Suele citarse el caso de Chano Pozo y su paso por la escena neoyorquina, determinante en el surgimiento del cubop. Cándido Camero, que trabajó con  DizzyGillespìe y Stan Kenton: Carlos Vidal  Bolado, que de Machito y Miguelito Valdés saltó a Miles Davis y Charlie Parker; Patato Valdés, quienreordenó la afinación de las congas y causó sensación con su grupo Afrojazz; y Mongo Santamaría, continuamente fichado por los mejores jazzistas de su época y autor del célebre Afroblues, ejecutado por John Coltrane.

Ellos allá sentaron cátedra; otros aquí labraron senderos novedosos y paradigmáticos. ¿Un estilo en las tumbadoras? Dígase Federico Arístides Soto, Tata Güines.

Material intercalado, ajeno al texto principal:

Lemma iter_shr_1_bound n mrs :
  0 <= shr_m mrs -> 0 <= shr_m (SpecFloat.iter_pos shr_1 n mrs) <= shr_m mrs.
Proof.
  revert mrs. induction n as [n IH | n IH |]; intros mrs H; simpl.
  - pose proof (shr_1_bound mrs H) as H1.
    pose proof (IH (shr_1 mrs) (proj1 H1)) as H2.
    pose proof (IH _ (proj1 H2)) as H3. lia.
  - pose proof (IH mrs H) as H2.
    pose proof (IH _ (proj1 H2)) as H3. lia.
  - now apply shr_1_bound.
Qed.

Lemma shr_bound mrs e n :
  0 <= shr_m mrs ->
  0 <= shr_m (fst (shr mrs e n)) <= shr_m mrs /\
  snd (shr mrs e n) = (if 0 <? n then e + n else e).
Proof.
  intros H. unfold shr. destruct n; simpl; try (split; [lia | reflexivity]).
  split; [now apply iter_shr_1_bound | reflexivity].
Qed.

Lemma fexp_le k b : k - prec <= b -> emin <= b -> fexp prec emax k <= b.
Proof. unfold fexp. intros. change (IntDef.Z.max) with Z.max. lia. Qed.

Lemma shr_fexp_bound m e l :
  0 <= m ->
  0 <= shr_m (fst (shr_fexp prec emax m e l)) <= m /\
  (snd (shr_fexp prec emax m e l) = e \/
   snd (shr_fexp prec emax m e l) = fexp prec emax (Zdigits2 m + e)).
Proof.
  intros H. unfold shr_fexp.
  assert (H0 : 0 <= shr_m (shr_record_of_loc m l)).
  { destruct l as [| []]; simpl; lia. }
  assert (Hm : shr_m (shr_record_of_loc m l) = m).
  { destruct l as [| []]; reflexivity. }
  destruct (shr_bound (shr_record_of_loc m l) e
              (fexp prec emax (Zdigits2 m + e) - e) H0) as [Hb He].
  rewrite Hm in Hb. split; [exact Hb |]. rewrite He.
  destruct (0 <? _); [right; lia | now left].
Qed.

Lemma round_nearest_even_bound m l :
  0 <= m -> m <= round_nearest_even m l <= m + 1.
Proof.
  intros H. unfold round_nearest_even. destruct l as [| []]; try lia.
  destruct (IntDef.Z.even m); lia.
Qed.

(** Rounding a product below [2^106 * 2^-98] to binary64 does not
    overflow. *)
Lemma binary_round_aux_finite (s : bool) (m e : Z) :
  0 < m < 2 ^ 106 -> e <= -98 ->
  match binary_round_aux prec emax s m e loc_Exact with
  | S754_zero _ | S754_finite _ _ _ => true
  | _ => false
  end = true.
Proof.
  intros Hm He. unfold binary_round_aux.
  destruct (shr_fexp_bound m e loc_Exact ltac:(lia)) as [Hb1 He1].
  destruct (shr_fexp prec emax m e loc_Exact) as [mrs' e'].
  cbn [fst snd] in *.
  assert (Hd : Zdigits2 m <= 106) by (apply Zdigits2_bound; lia).
  pose proof (Zdigits2_nonneg m) as Hd0.
  assert (He' : e' <= -45).
  { destruct He1 as [-> | ->]; [lia |]. apply fexp_le; unfold emin, SpecFloat.emin, prec, emax; lia. }
  set (m' := round_nearest_even (shr_m mrs') (loc_of_shr_record mrs')).
  pose proof (round_nearest_even_bound (shr_m mrs') (loc_of_shr_record mrs') (proj1 Hb1)) as Hr.
  fold m' in Hr.
  destruct (shr_fexp_bound m' e' loc_Exact ltac:(lia)) as [Hb2 He2].
  destruct (shr_fexp prec emax m' e' loc_Exact) as [mrs'' e''].
  cbn [fst snd] in *.
  assert (Hd' : Zdigits2 m' <= 107) by (apply Zdigits2_bound; lia).
  assert (He'' : e'' <= emax - prec).
  { destruct He2 as [-> | ->]; [unfold prec, emax; lia |].
    apply fexp_le; unfold emin, SpecFloat.emin, prec, emax; lia. }
  destruct (shr_m mrs'') eqn:E; try reflexivity; [| lia].
  apply Z.leb_le in He''. now rewrite He''.
Qed.

Lemma valid_mantissa (s : bool) (m : positive) (e : Z) :
  valid_binary (S754_finite s m e) = true -> Z.pos m < 2 ^ 53.
Proof.
  simpl. unfold bounded, canonical_mantissa. intros H.
  apply andb_prop in H. destruct H as [H _].
  apply Z.eqb_eq in H. unfold fexp in H.
  change IntDef.Z.max with Z.max in H. rewrite digits2_size in H.
  assert (Hd : Z.pos (Pos.size m) <= 53) by (unfold prec in H; lia).
  pose proof (Pos.size_gt m) as Hs.
  assert (Hs' : Z.pos m < Z.pos (2 ^ Pos.size m)) by exact Hs.
  rewrite Pos2Z.inj_pow in Hs'.
  assert (2 ^ Z.pos (Pos.size m) <= 2 ^ 53) by (apply Z.pow_le_mono_r; lia).
  lia.
Qed.

Lemma probability_percent_finite (p : float) :
  probability p = true -> percent_is_finite p = true.
Proof.
  unfold probability, percent_is_finite. intros H.
  apply andb_prop in H. destruct H as [H0 H1].
  rewrite FloatAxioms.leb_spec in H0, H1. rewrite FloatAxioms.mul_spec.
  pose proof (Prim2SF_valid p) as Hv.
  change (Prim2SF 0) with (S754_zero false) in H0.
  change (Prim2SF 1) with (S754_finite false 4503599627370496 (-52)) in H1.
  change (Prim2SF 100) with (S754_finite false 7036874417766400 (-46)).
  destruct (Prim2SF p) as [s | s | | s m e]; try discriminate.
  - reflexivity.
  - destruct s; discriminate.
  - destruct s; [discriminate |].
    unfold SF64mul, SFmul. apply (binary_round_aux_finite _ (Z.pos (m * 7036874417766400)) (e + -46)).
    + pose proof (valid_mantissa _ _ _ Hv). rewrite Pos2Z.inj_mul.
      change (2 ^ 106) with (2 ^ 53 * 2 ^ 53). change (2^53) with 9007199254740992 in *. nia.
    + unfold SFleb, SFcompare in H1. destruct (Z.compare_spec e (-52)); try discriminate; lia.
Qed.

End PercentRange.

(** C8. The schema's default record is the one of the scenario; on it a
    stub whose probability is 0.73 gives "High Risk" and "73.0%", and one
    whose probability is 0.5 gives "Low Risk" and "50.0%".  Every
    probability is displayed as a percentage with one decimal, the nearest
    one to 100 times the probability as the float multiplication gives it:
    read back digit by digit, the text displayed denotes a number of
    tenths of a percent that differs from that product by at most a
    twentieth, and at a tie between two such numbers it is the even one
    (0.285 is shown as "28.5%", 0.0625 as "6.2%", 0.1875 as "18.8%"). *)
Theorem stub_scenarios_and_percentage :
  default_record =
    [ ("Sex", 0); ("ASA scores", 2); ("tumor location", 2);
      ("Benign or malignant", 0); ("Admitted to NICU", 0);
      ("Duration of surgery", 0); ("diabetes", 0); ("CHF", 0);
      ("Functional dependencies", 0); ("mFI-5", 1); ("Type of tumor", 2) ]%Z /\
  (infer (stub_model 0.73) default_record
   = ([Call_predict_proba default_record], Done (PyFloat 0.73)) /\
   In (markdown "<h2 style='text-align: center; color: #FF4B4B;'>High Risk</h2>"
         true)
      (rendered (trace (predict_handler (stub_model 0.73) default_record))) /\
   In (write "### Reoperation Probability: 73.0%")
      (rendered (trace (predict_handler (stub_model 0.73) default_record)))) /\
  (infer (stub_model 0.5) default_record
   = ([Call_predict_proba default_record], Done (PyFloat 0.5)) /\
   In (markdown "<h2 style='text-align: center; color: #00CC96;'>Low Risk</h2>"
         true)
      (rendered (trace (predict_handler (stub_model 0.5) default_record))) /\
   In (write "### Reoperation Probability: 50.0%")
      (rendered (trace (predict_handler (stub_model 0.5) default_record)))) /\
  (forall p, probability p = true -> one_decimal_percent (format_float_pct1 p)) /\
  (forall p neg m e,
     Prim2SF (p * 100)%float = S754_finite neg m e ->
     format_float_pct1 p = fixed1 neg (tenths m e) ++ "%" /\
     nearest_tenths m e (tenths m e)) /\
  (forall p neg m e,
     Prim2SF (p * 100)%float = S754_finite neg m e ->
     exists t,
       percent_tenths (format_float_pct1 p) = Some (neg, t) /\
       nearest_tenths m e t /\
       forall t', nearest_tenths m e t' ->
                  t' = t \/ (Z.even t = true /\ Z.even t' = false)) /\
  (forall p neg,
     Prim2SF (p * 100)%float = S754_zero neg ->
     percent_tenths (format_float_pct1 p) = Some (neg, 0%Z)) /\
  (In (markdown "<h2 style='text-align: center; color: #00CC96;'>Low Risk</h2>"
         true)
      (rendered (trace (predict_handler (stub_model 0.285) default_record))) /\
   In (write "### Reoperation Probability: 28.5%")
      (rendered (trace (predict_handler (stub_model 0.285) default_record)))) /\
  format_float_pct1 0.0625 = "6.2%" /\
  format_float_pct1 0.1875 = "18.8%".
Proof.
  split; [reflexivity |].
  split; [split; [reflexivity | split; vm_compute; tauto] |].
  split; [split; [reflexivity | split; vm_compute; tauto] |].
  split; [| split; [| split; [| split; [| split; [| split]]]]].
  - intros p Hp. apply format_one_decimal.
    now apply PercentRange.probability_percent_finite.
  - intros p neg m e H. unfold format_float_pct1. rewrite H.
    split; [reflexivity | apply tenths_nearest].
  - intros p neg m e H. exists (tenths m e).
    unfold format_float_pct1. rewrite H.
    split; [apply percent_tenths_fixed1, tenths_nonneg |].
    split; [apply tenths_nearest | apply tenths_unique].
  - intros p neg H. unfold format_float_pct1. rewrite H.
    now destruct neg.
  - split; vm_compute; tauto.
  - vm_compute. reflexivity.
  - vm_compute. reflexivity.
Qed.

(** ** The fallback is not announced *)

(** C9, as stated, fails: here the fallback is taken, the class label 1 is
    shown as "100.0%", and the run renders no warning at all. *)
Lemma fallback_without_warning_example :
  In (Call_predict default_record)
     (trace (predict_handler label_model default_record)) /\
  In (write "### Reoperation Probability: 100.0%")
     (rendered (trace (predict_handler label_model default_record))) /\
  existsb is_warning
    (rendered (trace (predict_handler label_model default_record))) = false.
Proof. vm_compute. tauto. Qed.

Hubo un antes y después de este genio de las tumbadoras, que tocaba con las manos, las uñas, la voz y el alma misma.

Como también, inspirado en el ejemplo de Tata, Miguel Angá representó en la década de los 80 un nuevo punto de partida, con su batería de tumbadoras y una muy estudiada polirritmia.

Bajo la tutela de Chucho Valdés, el set de percusión de Irakere, con Enrique Pla, Oscar Valdés II y Angá llevó a planos singulares tanto el jazz cubano desde la isla como el modo de entender la música popular bailable que transformó las raíces soneras.

Aunque fue un baterista de renombre, el trato de Guillermo Barreto con los timbales o pailas en el grupo Los Amigos, liderado por el pianista Frank Emilio y con Tata en las congas, implicó una revolución en la descarga cubana.

No abundaré en lo que ha venido después. Tumbadores y timbaleros se cuentan por decenas, más allá de las formalidades del oficio. Pero a estas alturas es oportuno señalar bajo qué principios continuó esa saga.

En primer lugar, la mayoría de los exponentes que han salido a la palestra en las últimas tres décadas se hallan avalados por rigurosos estudios académicos, de suma importancia no solo en el dominio de la técnica sino en la amplitud del pensamiento musical. Luego está el acceso y decantación de la información. Pero por encima de todo, la toma de conciencia de que pertenecen a una tradición no estancada, sino en constante ebullición.